(* ===== verification/LockstepProps.v ===== *)
(** The engine core and its worker together, over every run from a fresh start:
    no step raises, the worker's requests, tokens and block tables are the
    scheduler's, the model gets the scheduled tokens, and no KV cell is written
    twice in a step. *)
From Stdlib Require Import ZArith Lia Ascii String QArith Qcanon.
From stdpp Require Import numbers gmap strings list.
From S2P Require Import Prelude FreeQueue Request BlockHash BlockPool KVSpec SingleType Coordinator KVCacheManager KVBacking KVStart TableCopy Ownership Capacity EncoderCache RequestQueue SchedState Scheduler SchedulerUpdate BlockTable InputBatch BatchInv LogitsProcs ModelRunner Reorder RunnerInv RunnerStep ModelInputs InputsSpec Bookkeeping GrammarBitmask BitmaskSpec WorkerStep WorkerRuns WorkerDemo WorkerProps Lifecycle SchedTerm LifecycleOps Progress EngineRuns SchedProps EngineProps EngineCore SchedPlan SchedSent Mirror MirrorWorker MirrorUpdate Lockstep.

Open Scope Z_scope.

(** * Deployments *)

Section Deployment.
Context {C G : Type} `{!KVConnector C, !StructuredOutput G, !NoGrammarNoAdvance G}.
Context (cfg : SchedConfig) (fs : string -> option Qc).
Context (bh : option hasher) (bs : Z) (caching : bool) `{!BlockHasher bh bs caching}.
Context `{HSO : !SetOrder} {M : Type} (full : M) (masks : SchedulerOutput -> list M) (wcfg : RunnerConfig) (arange_len : nat) (pooling_of : NewRequestData -> PoolingParams) (dev : Device M Z).
Context (extras : RunnerOutput Z -> SamplerExtras).
Context (kc : KVCacheConfig) (eagle use_int : bool) (dcp : Z) (k : KVCacheManager) (fd : option (list (Z * gset string))) (enc : EncoderCacheManager) (g : G).
Context (tables : list BlockTable) (garbage : SamplingRow).

Abbreviation Core := (EngineCore C G Runner (result ModelRunnerOutput)).
Abbreviation executor := (uniproc_executor full masks wcfg arange_len pooling_of dev extras).
Abbreviation handle := (handle_client_request (ModelExecutor0 := executor) cfg fs).
Abbreviation process := (process_engine_step (ModelExecutor0 := executor) cfg bh fs).

(** A scheduler and a worker that were set up for each other. *)
Record deployment : Prop := {
  dp_config : plain_config cfg;
  dp_block : 0 < bs;
  dp_kv : kvm_init kc (max_model_len cfg) caching eagle (log_stats cfg) false use_int dcp = Ok k;
  dp_groups : Forall (fun g => lookup_supported (kv_cache_spec g) dcp eagle /\ hit_block_size (kv_cache_spec g) dcp = bs) (kv_cache_groups kc);
  dp_many : zlen (kv_cache_groups kc) <= 2 ^ 32;
  dp_worker : worker_setup wcfg arange_len dev;
  dp_extras : extras_ok extras;
  dp_tables : Forall (table_ok (max_num_reqs (batch_config wcfg))) tables;
  dp_agree : agree cfg bs wcfg arange_len (shape <$> tables) k
}.

Definition fresh_scheduler : Scheduler C G := sched_start ∅ (create_request_queue (policy cfg)) fd enc k None g.
Definition fresh_worker : Runner := runner_init wcfg tables garbage.

(** The states that the engine core and its worker reach from a fresh start. *)
Definition reached (e : Core) : Prop := serving cfg fs bh bs caching full masks wcfg arange_len pooling_of dev extras fresh_scheduler fresh_worker e.

Lemma reached_in_step e : deployment -> reached e -> in_step cfg fs bh bs caching wcfg arange_len (room_of bs (max_model_len cfg) k) (shape <$> tables) e.
Proof using All.
  intros [D1 D2 D3 D4 D5 D6 D7 D8 D9] HR. eapply serving_in_step; [done|done|done| |exact HR]. split; cbn; try done.
  - apply (sched_start_inv (C := C) cfg ∅ fd enc k None g (pc_reqs _ D1)).
  - by apply (start_kv_ok (C := C) cfg fs bh bs caching _ D1 kc eagle use_int dcp k fd enc g).
  - by apply runner_init_ok.
Qed.

(** C1: For a plain deployment (a generating model on one worker that is the
    last pipeline stage, no batch queue; FCFS or MIMIR policy (not PRIORITY),
    synchronous scheduling, LoRA, KV connector and speculative decoding not
    configured; KV cache groups of supported attention types with one block
    size, and a collision-free block hasher when prefix caching is on; a worker
    whose batch, tables and buffers are as large as the scheduler's limits; a
    sampler that returns one token per row, and prompt logprobs only with
    tokens) and client messages other than an executor failure, whose new
    requests are text-generation requests without drafts, multi-modal inputs or
    structured output, with a fresh id, at least one and fewer than
    max_model_len tokens, and a tool_duration that is absent or converts to a
    number, and sampling parameters the worker accepts: in every state that the
    engine core and its worker reach from a fresh start, over every sequence of
    such messages and of engine steps and whichever tokens the device samples,
    the next such message is handled and the next step of the engine (schedule,
    execute_model of the worker, update_from_output) returns without raising. *)
Theorem engine_with_worker_never_raises e : deployment -> reached e ->
  (forall req, admissible cfg fs bh bs caching req e -> acceptable wcfg req -> exists e', handle e req = Ok e') /\
  (forall t fin, exists b e', process t fin e = Ok (b, e')).
Proof using All.
  intros HD HR. pose proof (reached_in_step e HD HR) as HS. destruct HD as [D1 D2 D3 D4 D5 D6 D7 D8 D9]. split.
  - intros req Ha Hc. destruct (handle_in_step cfg fs bh bs caching full masks wcfg arange_len pooling_of dev extras _ _ D1 e req HS Ha Hc) as (e' & ? & _). by exists e'.
  - intros t fin. destruct (process_in_step cfg fs bh bs caching full masks wcfg arange_len pooling_of dev extras _ _ D1 D6 D7 t fin e HS) as (b & e' & ? & _). by exists b, e'.
Qed.


(** A row of the batch has a request of the scheduler: its tokens, the positions
    that are scheduled, and its blocks. *)
Definition row_scheduled (s : Scheduler C G) (out : SchedulerOutput) (row : option string) (p : Work) : Prop :=
  exists id o r, row = Some id /\ requests s !! id = Some o /\ sched_store s !! o = Some r /\ dget id (so_num_scheduled_tokens out) = Some p.2 /\
    wk_tokens p = all_token_ids r /\ wk_start p + p.2 = num_computed_tokens r /\ copied (kv_cache_manager s) id (rs_block_ids (sl_state p.1)).

(** A step of the scheduler as its worker prepares it. *)
Record prepared (s : Scheduler C G) (out : SchedulerOutput) (w : Runner) (plan : list Work) (inp : ModelInputs) : Prop := {
  pp_inputs : prepare_inputs wcfg arange_len out (input_batch w) = Ok inp;
  pp_right : inputs_right wcfg (input_batch w) plan inp;
  pp_rows : Forall2 (row_scheduled s out) (req_ids_ (input_batch w)) plan;
  pp_work : Forall (work_ok (input_batch w)) plan;
  pp_once : forall i i' id, req_ids_ (input_batch w) !! i = Some (Some id) -> req_ids_ (input_batch w) !! i' = Some (Some id) -> i = i';
  pp_sizes : forall j t, block_table (input_batch w) !! j = Some t -> bt_block_size t = bs;
  pp_own : exists st, owned (kv_cache_manager s) st /\ forall id n o r, dget id (so_num_scheduled_tokens out) = Some n -> requests s !! id = Some o ->
    sched_store s !! o = Some r -> st id = Some ((num_computed_tokens r - n) / bs)
}.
=-=-=-=-=
__Task directions__:
Look above for the line holding "Context (extras : RunnerOutput". Print it and every line after it, exactly, through the line holding "Definition reached (e".

__Answer to this task__:
Context (extras : RunnerOutput Z -> SamplerExtras).
Context (kc : KVCacheConfig) (eagle use_int : bool) (dcp : Z) (k : KVCacheManager) (fd : option (list (Z * gset string))) (enc : EncoderCacheManager) (g : G).
Context (tables : list BlockTable) (garbage : SamplingRow).

Abbreviation Core := (EngineCore C G Runner (result ModelRunnerOutput)).
Abbreviation executor := (uniproc_executor full masks wcfg arange_len pooling_of dev extras).
Abbreviation handle := (handle_client_request (ModelExecutor0 := executor) cfg fs).
Abbreviation process := (process_engine_step (ModelExecutor0 := executor) cfg bh fs).

(** A scheduler and a worker that were set up for each other. *)
Record deployment : Prop := {
  dp_config : plain_config cfg;
  dp_block : 0 < bs;
  dp_kv : kvm_init kc (max_model_len cfg) caching eagle (log_stats cfg) false use_int dcp = Ok k;
  dp_groups : Forall (fun g => lookup_supported (kv_cache_spec g) dcp eagle /\ hit_block_size (kv_cache_spec g) dcp = bs) (kv_cache_groups kc);
  dp_many : zlen (kv_cache_groups kc) <= 2 ^ 32;
  dp_worker : worker_setup wcfg arange_len dev;
  dp_extras : extras_ok extras;
  dp_tables : Forall (table_ok (max_num_reqs (batch_config wcfg))) tables;
  dp_agree : agree cfg bs wcfg arange_len (shape <$> tables) k
}.

Definition fresh_scheduler : Scheduler C G := sched_start ∅ (create_request_queue (policy cfg)) fd enc k None g.
Definition fresh_worker : Runner := runner_init wcfg tables garbage.

(** The states that the engine core and its worker reach from a fresh start. *)
Definition reached (e : Core) : Prop := serving cfg fs bh bs caching full masks wcfg arange_len pooling_of dev extras fresh_scheduler fresh_worker e.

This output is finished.